::: Provided records

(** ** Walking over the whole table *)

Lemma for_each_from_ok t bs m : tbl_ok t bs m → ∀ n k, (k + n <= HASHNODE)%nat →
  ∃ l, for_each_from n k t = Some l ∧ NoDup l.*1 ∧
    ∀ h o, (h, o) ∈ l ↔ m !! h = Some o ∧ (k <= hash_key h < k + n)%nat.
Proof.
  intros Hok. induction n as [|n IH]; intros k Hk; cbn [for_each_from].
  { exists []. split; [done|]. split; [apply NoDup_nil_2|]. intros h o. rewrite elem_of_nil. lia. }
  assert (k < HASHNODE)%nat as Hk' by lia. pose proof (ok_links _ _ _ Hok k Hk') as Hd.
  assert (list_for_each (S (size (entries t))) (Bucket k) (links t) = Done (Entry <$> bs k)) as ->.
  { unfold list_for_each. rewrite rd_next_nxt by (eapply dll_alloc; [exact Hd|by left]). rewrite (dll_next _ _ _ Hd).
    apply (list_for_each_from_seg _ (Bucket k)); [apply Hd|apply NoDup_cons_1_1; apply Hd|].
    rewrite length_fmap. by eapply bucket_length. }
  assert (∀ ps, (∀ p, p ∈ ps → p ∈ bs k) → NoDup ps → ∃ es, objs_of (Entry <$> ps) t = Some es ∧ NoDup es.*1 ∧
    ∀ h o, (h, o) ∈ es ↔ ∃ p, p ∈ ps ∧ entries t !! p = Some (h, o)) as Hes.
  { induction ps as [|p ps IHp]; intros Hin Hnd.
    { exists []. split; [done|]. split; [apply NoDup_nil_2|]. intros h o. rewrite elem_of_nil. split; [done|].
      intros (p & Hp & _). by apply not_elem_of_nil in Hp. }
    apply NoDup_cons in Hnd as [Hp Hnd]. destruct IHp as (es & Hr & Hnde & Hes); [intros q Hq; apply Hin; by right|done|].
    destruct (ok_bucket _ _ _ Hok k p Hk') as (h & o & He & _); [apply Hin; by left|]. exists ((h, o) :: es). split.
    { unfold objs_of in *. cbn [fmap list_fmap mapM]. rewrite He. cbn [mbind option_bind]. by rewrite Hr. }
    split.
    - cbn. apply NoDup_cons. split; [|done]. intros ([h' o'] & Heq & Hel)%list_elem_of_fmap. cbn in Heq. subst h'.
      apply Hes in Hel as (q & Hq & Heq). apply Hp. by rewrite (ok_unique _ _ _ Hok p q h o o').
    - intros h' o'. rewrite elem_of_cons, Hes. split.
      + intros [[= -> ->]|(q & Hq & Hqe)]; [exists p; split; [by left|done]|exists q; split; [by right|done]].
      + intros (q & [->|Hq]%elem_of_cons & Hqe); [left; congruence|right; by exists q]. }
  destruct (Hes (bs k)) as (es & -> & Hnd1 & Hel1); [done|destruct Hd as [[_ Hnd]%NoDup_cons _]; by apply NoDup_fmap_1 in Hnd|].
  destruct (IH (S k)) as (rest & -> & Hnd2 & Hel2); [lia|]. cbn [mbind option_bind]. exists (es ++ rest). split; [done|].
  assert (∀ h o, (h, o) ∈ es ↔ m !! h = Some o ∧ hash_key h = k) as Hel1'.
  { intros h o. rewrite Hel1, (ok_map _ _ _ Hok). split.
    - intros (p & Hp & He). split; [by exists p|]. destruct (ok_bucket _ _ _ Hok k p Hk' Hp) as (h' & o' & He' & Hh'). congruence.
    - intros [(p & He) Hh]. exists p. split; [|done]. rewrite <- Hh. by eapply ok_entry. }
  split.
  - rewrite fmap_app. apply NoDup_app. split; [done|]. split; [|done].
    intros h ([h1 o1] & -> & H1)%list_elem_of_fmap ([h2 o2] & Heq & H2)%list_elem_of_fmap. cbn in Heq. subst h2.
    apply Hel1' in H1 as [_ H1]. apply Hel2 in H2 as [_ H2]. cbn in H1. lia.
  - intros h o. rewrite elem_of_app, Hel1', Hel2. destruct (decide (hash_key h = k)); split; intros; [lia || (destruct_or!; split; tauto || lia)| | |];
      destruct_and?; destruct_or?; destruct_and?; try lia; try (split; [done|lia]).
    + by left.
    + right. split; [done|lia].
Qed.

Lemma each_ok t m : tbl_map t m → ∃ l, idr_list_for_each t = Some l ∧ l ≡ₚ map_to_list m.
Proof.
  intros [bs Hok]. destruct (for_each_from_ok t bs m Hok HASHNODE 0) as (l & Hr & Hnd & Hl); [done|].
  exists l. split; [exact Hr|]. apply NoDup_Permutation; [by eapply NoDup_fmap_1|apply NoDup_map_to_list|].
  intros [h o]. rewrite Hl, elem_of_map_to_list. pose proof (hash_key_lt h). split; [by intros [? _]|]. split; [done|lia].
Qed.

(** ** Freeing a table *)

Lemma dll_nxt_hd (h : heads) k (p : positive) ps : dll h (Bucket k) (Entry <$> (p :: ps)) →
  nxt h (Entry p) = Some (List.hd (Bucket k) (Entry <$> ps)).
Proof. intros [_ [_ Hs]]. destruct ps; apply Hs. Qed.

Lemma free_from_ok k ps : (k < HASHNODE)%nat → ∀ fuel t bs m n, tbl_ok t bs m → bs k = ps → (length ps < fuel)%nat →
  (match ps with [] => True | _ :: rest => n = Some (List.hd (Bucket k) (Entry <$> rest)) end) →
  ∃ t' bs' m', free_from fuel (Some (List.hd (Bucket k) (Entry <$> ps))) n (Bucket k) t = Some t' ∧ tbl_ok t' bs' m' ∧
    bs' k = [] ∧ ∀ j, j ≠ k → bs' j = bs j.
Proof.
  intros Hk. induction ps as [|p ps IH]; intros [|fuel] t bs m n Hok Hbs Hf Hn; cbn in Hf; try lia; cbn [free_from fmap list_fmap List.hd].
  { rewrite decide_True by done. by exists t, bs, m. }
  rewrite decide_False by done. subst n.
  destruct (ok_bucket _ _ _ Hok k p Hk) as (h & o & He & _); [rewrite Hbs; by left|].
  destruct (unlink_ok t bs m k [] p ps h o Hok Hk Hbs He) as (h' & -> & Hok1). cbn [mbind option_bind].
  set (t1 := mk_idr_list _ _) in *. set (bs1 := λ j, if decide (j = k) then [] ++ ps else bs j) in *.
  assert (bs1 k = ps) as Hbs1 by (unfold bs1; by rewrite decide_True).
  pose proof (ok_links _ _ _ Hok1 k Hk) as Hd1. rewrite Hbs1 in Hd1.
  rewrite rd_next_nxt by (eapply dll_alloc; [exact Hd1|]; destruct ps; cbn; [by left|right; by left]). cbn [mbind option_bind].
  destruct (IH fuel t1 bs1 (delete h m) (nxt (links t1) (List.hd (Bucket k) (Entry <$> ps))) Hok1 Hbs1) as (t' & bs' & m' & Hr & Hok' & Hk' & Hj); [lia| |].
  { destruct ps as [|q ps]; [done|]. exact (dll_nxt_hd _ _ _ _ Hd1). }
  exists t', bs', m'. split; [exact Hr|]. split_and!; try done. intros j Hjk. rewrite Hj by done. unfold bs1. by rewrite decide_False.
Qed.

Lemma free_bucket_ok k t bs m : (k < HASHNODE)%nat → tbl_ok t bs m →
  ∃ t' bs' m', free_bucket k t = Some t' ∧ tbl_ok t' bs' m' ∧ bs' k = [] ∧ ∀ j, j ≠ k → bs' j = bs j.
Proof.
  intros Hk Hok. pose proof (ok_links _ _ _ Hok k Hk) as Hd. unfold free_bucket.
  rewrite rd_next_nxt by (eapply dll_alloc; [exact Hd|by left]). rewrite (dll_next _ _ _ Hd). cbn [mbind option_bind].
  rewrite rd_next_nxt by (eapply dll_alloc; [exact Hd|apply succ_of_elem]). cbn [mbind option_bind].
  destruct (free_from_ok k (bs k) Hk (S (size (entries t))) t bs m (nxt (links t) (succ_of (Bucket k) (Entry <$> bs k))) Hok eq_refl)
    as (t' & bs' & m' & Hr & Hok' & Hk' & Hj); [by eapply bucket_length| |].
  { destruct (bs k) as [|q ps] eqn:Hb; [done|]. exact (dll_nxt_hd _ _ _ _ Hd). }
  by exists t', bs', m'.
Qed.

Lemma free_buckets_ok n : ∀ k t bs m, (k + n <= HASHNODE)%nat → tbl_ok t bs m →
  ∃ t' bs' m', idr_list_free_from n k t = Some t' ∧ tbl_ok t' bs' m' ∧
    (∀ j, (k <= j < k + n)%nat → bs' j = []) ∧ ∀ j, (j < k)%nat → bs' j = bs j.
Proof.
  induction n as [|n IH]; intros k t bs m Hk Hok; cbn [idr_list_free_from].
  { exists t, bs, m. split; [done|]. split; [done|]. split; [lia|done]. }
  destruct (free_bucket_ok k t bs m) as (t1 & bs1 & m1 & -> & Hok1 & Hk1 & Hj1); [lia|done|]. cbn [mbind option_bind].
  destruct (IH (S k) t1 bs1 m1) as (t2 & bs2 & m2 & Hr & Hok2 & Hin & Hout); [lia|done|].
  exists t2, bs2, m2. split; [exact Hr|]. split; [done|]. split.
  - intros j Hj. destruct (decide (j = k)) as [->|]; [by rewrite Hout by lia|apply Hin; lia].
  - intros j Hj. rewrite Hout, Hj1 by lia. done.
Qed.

::::::

— Work instruction —
Every line in the records above that contains the word "size" should be copied out.

— Result for this task —
  assert (list_for_each (S (size (entries t))) (Bucket k) (links t) = Done (Entry <$> bs k)) as ->.
  destruct (free_from_ok k (bs k) Hk (S (size (entries t))) t bs m (nxt (links t) (succ_of (Bucket k) (Entry <$> bs k))) Hok eq_refl)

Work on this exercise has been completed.